WORK REQUIRED | Copy whichever lines of the data hold the word "intros".

Saved data entries:

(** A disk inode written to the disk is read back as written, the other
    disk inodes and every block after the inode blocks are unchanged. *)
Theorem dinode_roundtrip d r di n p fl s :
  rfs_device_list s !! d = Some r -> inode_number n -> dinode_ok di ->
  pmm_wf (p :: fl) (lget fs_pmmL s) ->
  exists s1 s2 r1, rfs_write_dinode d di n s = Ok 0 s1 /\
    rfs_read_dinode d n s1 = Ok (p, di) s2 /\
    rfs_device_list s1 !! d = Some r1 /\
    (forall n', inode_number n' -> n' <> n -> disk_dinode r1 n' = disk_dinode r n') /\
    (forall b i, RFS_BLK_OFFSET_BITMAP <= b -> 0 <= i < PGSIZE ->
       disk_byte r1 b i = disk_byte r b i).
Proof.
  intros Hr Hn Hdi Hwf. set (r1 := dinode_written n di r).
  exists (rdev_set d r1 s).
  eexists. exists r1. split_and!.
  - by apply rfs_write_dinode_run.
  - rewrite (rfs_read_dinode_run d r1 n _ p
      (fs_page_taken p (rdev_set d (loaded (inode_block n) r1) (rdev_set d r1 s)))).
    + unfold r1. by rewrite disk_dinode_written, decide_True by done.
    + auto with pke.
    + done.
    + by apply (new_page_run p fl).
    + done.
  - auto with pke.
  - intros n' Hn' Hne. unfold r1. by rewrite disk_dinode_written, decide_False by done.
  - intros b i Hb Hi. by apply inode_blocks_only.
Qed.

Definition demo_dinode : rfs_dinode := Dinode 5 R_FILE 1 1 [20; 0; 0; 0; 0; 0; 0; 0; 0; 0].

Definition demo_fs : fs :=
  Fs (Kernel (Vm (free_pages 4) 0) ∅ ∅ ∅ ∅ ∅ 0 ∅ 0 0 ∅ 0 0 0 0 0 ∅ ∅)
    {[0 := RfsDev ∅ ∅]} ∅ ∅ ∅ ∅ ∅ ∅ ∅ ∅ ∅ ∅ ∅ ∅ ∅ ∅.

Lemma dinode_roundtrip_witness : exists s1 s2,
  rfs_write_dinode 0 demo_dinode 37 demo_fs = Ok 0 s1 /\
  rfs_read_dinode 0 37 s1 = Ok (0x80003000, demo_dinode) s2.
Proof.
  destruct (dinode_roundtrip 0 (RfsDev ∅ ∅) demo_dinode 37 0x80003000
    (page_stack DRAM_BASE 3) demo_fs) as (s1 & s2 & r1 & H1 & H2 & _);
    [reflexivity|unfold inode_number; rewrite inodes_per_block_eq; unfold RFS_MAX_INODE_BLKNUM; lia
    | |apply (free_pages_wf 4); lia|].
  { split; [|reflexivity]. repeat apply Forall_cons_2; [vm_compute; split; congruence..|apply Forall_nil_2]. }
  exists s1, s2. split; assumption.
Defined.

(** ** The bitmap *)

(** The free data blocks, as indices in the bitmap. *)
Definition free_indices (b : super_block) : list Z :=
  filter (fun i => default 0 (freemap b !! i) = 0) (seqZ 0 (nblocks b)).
...
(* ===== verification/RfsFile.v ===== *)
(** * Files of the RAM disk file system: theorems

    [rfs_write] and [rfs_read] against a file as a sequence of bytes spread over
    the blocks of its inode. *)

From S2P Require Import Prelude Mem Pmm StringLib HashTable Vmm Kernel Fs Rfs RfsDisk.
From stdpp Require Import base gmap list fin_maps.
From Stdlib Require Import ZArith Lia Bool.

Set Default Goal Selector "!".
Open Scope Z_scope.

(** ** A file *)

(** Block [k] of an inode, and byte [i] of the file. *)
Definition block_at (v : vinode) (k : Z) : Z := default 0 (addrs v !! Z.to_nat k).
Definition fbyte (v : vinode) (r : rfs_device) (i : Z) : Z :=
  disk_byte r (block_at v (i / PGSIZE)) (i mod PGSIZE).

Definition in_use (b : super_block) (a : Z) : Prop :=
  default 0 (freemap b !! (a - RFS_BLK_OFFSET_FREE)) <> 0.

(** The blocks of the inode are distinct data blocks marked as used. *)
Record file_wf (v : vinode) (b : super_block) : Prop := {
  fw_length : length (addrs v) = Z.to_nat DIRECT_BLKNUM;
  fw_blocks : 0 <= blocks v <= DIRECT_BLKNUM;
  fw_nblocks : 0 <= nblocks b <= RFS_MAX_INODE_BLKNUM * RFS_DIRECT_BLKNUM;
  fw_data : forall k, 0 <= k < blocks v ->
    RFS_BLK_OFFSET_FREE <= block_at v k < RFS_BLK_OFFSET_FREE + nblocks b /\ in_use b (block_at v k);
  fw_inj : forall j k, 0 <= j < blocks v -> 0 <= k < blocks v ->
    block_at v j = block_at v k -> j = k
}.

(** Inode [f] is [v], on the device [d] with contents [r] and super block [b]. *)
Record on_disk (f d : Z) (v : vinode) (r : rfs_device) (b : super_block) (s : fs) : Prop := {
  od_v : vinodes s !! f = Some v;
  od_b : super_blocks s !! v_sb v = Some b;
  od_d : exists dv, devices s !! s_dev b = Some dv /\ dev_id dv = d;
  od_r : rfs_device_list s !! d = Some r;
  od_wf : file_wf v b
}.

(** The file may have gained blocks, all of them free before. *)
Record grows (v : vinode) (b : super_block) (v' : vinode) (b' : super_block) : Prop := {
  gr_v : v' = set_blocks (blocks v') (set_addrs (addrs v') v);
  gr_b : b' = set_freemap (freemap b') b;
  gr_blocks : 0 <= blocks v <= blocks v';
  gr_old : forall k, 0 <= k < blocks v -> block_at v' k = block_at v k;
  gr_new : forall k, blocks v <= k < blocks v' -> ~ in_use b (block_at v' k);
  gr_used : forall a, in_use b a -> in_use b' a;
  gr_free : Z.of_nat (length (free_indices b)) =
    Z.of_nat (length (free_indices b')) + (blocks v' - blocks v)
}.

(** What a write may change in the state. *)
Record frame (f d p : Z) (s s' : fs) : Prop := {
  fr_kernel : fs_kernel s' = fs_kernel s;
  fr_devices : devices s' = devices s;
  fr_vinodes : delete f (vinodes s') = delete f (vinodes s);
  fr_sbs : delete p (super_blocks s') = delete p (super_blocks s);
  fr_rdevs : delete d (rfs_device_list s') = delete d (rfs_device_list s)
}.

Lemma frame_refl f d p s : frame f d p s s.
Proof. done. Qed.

EXPECTED ANSWER |
  intros Hr Hn Hdi Hwf. set (r1 := dinode_written n di r).
  - intros n' Hn' Hne. unfold r1. by rewrite disk_dinode_written, decide_False by done.
  - intros b i Hb Hi. by apply inode_blocks_only.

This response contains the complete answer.